Closed barakugav closed 2 years ago
Protobuf could be a good tool for this
I think protobuf is a little bit overkill for this. This is simple impl: https://github.com/poja/RL/pull/97
We may want to use protobuf to pass parameters from Python to Rust
Apparently this doesn't decrease the file sizes... The new format has a fixed size of 8k (in chess), while JSON format size depends on the data. In most cases most of the moves are illegal, and their probability is -1, which is only two bytes, and from what I saw most of the files sizes are 6k.

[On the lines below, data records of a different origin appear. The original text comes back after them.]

Definition lru_head (idx : Z) : PS Node :=
  ni ← member _ngInfo; sysNG ← shm (mread 8 (ni_sys_zone ni));
  if sysNG =? 0 then mret Node_Empty else mret (mkNd sysNG idx).
Definition dirty_node_head : PS Node := lru_head SYS_DIRTY_NODE_INDEX.
Definition clean_node_head : PS Node := lru_head SYS_CLEAN_NODE_INDEX.
Definition empty_node_head : PS Node := lru_head SYS_EMPTY_NODE_INDEX.

Definition insert2_lru (idx : Z) (n : Node) : PS Z :=
  ni ← member _ngInfo; sysNG ← shm (mread 8 (ni_sys_zone ni));
  NODE_LIST_ADD n (mkNd sysNG idx);; mret 0.
Definition insert2_dirty_lru (n : Node) : PS Z := insert2_lru SYS_DIRTY_NODE_INDEX n.
Definition insert2_clean_lru (n : Node) : PS Z := insert2_lru SYS_CLEAN_NODE_INDEX n.
Definition insert2_empty_lru (n : Node) : PS Z := insert2_lru SYS_EMPTY_NODE_INDEX n.
Definition remove_from_lru (n : Node) : PS Z := NODE_LIST_DEL n;; mret 0.

(** 0 for no memory *)
Definition allocate_ng : PS Z :=
  v ← shm (calloc NODE_SET_Size);
  if v =? INVALID_HANDLE then mret 0 else
  ni ← member _ngInfo;
  id ← shm (mread 4 (ni_min_id ni));
  shm (NODE_SET_Init v id);;
  shm (add_to 4 (ni_min_id ni) NODE_GROUP_INCLUDE_NODES);;
  shm (add_to 4 (ni_used_ng ni) 1);;
  mret v.

(** The list member comes first in a group: [NG_LIST_ENTRY] is the pointer itself. *)
Definition find_free_ng : PS Z :=
  ni ← member _ngInfo;
  e ← shm (NG_LIST_EMPTY (ni_free_head ni));
  if e : bool then mret 0 else shm (ng_next (ni_free_head ni)).
Definition list_del (ns : Z) : PS unit := shm (NG_LIST_DEL ns).
Definition free_list_add (ns : Z) : PS unit := ni ← member _ngInfo; shm (NG_LIST_ADD ns (ni_free_head ni)).
Definition full_list_add (ns : Z) : PS unit := ni ← member _ngInfo; shm (NG_LIST_ADD ns (ni_full_head ni)).
Definition free_list_add_tail (ns : Z) : PS unit := ni ← member _ngInfo; shm (NG_LIST_ADD_TAIL ns (ni_free_head ni)).
Definition full_list_add_tail (ns : Z) : PS unit := ni ← member _ngInfo; shm (NG_LIST_ADD_TAIL ns (ni_full_head ni)).

(** The loop that allocates groups in advance: [k] of them, the first if [i] is 0.
    [false]: not even one could be had. *)
Fixpoint allocate_groups (i : Z) (k : nat) : PS bool :=
  match k with
  | O => mret true
  | Datatypes.S k =>
    ns ← allocate_ng;
    if ns =? 0 then
      if i =? 0 then mret false else assign (set_alloc 1 true);; mret true
    else free_list_add ns;; allocate_groups (i + 1) k
  end.
(** [None]: [allocate_node] returns the empty node. *)
Definition find_or_allocate_ng : PS (option Z) :=
  ns ← find_free_ng;
  if negb (ns =? 0) then mret (Some ns) else
  step ← member alloc_step;
  ok ← allocate_groups 0 (Z.to_nat step);
  if negb ok then mret None else
  ns ← find_free_ng;
  step ← member alloc_step; fail ← member alloc_fail;
  (if (step <? 256) && negb fail then assign (set_alloc (step * 2) fail) else mret tt);;
  mret (Some ns).
Definition allocate_node : PS Node :=
  found ← find_or_allocate_ng;
  match found with None => mret Node_Empty | Some ns =>
  n ← shm (set_allocate_node ns);
  full ← shm (set_is_full ns);
  (if full : bool then list_del ns;; full_list_add ns else mret tt);;
  if no_node n then mret Node_Empty else
  ni ← member _ngInfo;
  shm (add_to 4 (ni_used_node ni) 1);;
  Index_Insert n;;
  mret n
  end.

Definition release_node (n : Node) : PS (Z * Node) :=
  let ns := n.(owner) in
  full ← shm (set_is_full ns);
  (if full : bool then list_del ns;; free_list_add ns else mret tt);;
  ni ← member _ngInfo;
  shm (add_to 4 (ni_used_node ni) (-1));;
  shm (Node_Release n).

Not sure what to do here. Either formats is fine. If this becomes real issue, we can can change the format to the following (of raw bytes, not JSON):
{ planes: [u64: 18], moves_bitboard: [u64: 30], probs: [f32: 256], winner: i8 }
Instead of storing all 1880 moves probs, we store a bitmap of size 1880 which tell us which moves are included in the 'probs' array. This take advantage of the fact that no more than 256 are ever legal in the same position in chess. This will result in a fixed size entry of 1.5k bytes. This is slightly compicate things, but not much and it is very self contained
On a second thought, lets try and merge this feature (the simple raw bytes, not bitmap), in Hex this will have a bigger impact
https://github.com/poja/RL/pull/97/commits/5bc4d057b23c858069810c9773c7dd521a939cba 1280 bytes! Now that is more reasonable
We may want to use protobuf to pass parameters from Python to Rust
This is not the main subject of this thread, but still - I think textual formats are to be preferred where performance is not an issue (and I think this applies here)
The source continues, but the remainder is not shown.